▶ [Problem requirements]:
Instruction for the entries that follow: retype exactly the lines from the line with "class of that" to the line with "(** ** What from_bytes returns *)", both included, and omit all others.

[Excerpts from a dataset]
=== Begin Enclosure ===

(* ================================================================== *)
(** * Further properties of device_path.py *)

(** ** The constructor *)

Lemma enum_call_DevicePathType (t : DevicePathType) :
  enum_call (value t) = Some t.
Proof. destruct t; reflexivity. Qed.

Lemma SUBTYPES_MAPPING_member (s : Subtype) :
  SUBTYPES_MAPPING (subtype_class s) (Subtype_value s) = Some s.
Proof. destruct s as [[]|[]|[]|[]|[]|[]]; reflexivity. Qed.

Lemma DevicePath_init_member (p : DevicePath) :
  in_class p ->
  DevicePath_init (value (path_type p)) (Subtype_value (subtype p)) (data p)
  = Ok p.
Proof.
  destruct p as [t s d]. unfold in_class. cbn [path_type subtype data].
  intros <-. unfold DevicePath_init.
  now rewrite enum_call_DevicePathType, SUBTYPES_MAPPING_member.
Qed.

(** X1.  [DevicePath.__init__] succeeds exactly on the value of a member
    of [DevicePathType] paired with the value of a member of the subtype
    class of that type, and the node it builds has these two members and
    the payload given: no two members of an enumeration share a value. *)
Theorem DevicePath_init_iff (pt st : nat) (d : bytes) (p : DevicePath) :
  DevicePath_init pt st d = Ok p
  <-> value (path_type p) = pt /\ Subtype_value (subtype p) = st
      /\ in_class p /\ data p = d.
Proof.
  split; [apply DevicePath_init_ok|].
  intros (Ht & Hs & Hc & Hd). subst pt st d.
  now apply DevicePath_init_member.
Qed.

(** ** What from_bytes returns *)

Lemma from_bytes_body_node raw offset p len :
  from_bytes_body raw offset = Ok (p, len) ->
  in_class p /\ encodable p = true.
Proof.
  intros Hb.
  destruct (from_bytes_body_ok _ _ _ _ Hb) as (pt & st & Hu & Hi).
  apply DevicePath_init_ok in Hi. destruct Hi as (_ & _ & Hc & Hd).
  split; [exact Hc|].
  apply unpack_from_ok in Hu.
  destruct Hu as (b0 & b1 & b2 & b3 & rest & _ & _ & _ & Hl).
  pose proof (byte_to_nat_lt b2). pose proof (byte_to_nat_lt b3).
  unfold encodable, EFI_DEVICE_PATH_size. apply Nat.ltb_lt.
  rewrite Hd. unfold slice. rewrite length_firstn. lia.
Qed.

Lemma from_bytes_loop_nodes (P : DevicePath -> Prop) fuel :
  forall raw offset acc paths,
    (forall o p len, from_bytes_body raw o = Ok (p, len) -> P p) ->
    Forall P acc ->
    from_bytes_loop fuel raw offset acc = Some (Ok paths) ->
    Forall P paths.
Proof.
  induction fuel as [|fuel IH]; intros raw offset acc paths Hbody Hacc Hrun;
    [discriminate|].
  cbn [from_bytes_loop] in Hrun.
  destruct (offset <? length raw).
  - destruct (from_bytes_body raw offset) as [[p len]|e] eqn:Hb;
      [|discriminate].
    apply (IH _ _ _ _ Hbody) in Hrun; [assumption|].
    apply Forall_app. split; [assumption|].
    constructor; [|constructor]. now apply (Hbody offset p len).
  - now inversion Hrun; subst.
Qed.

=== End Enclosure ===

▶ [Output for this exercise]:
    class of that type, and the node it builds has these two members and
    the payload given: no two members of an enumeration share a value. *)
Theorem DevicePath_init_iff (pt st : nat) (d : bytes) (p : DevicePath) :
  DevicePath_init pt st d = Ok p
  <-> value (path_type p) = pt /\ Subtype_value (subtype p) = st
      /\ in_class p /\ data p = d.
Proof.
  split; [apply DevicePath_init_ok|].
  intros (Ht & Hs & Hc & Hd). subst pt st d.
  now apply DevicePath_init_member.
Qed.

(** ** What from_bytes returns *)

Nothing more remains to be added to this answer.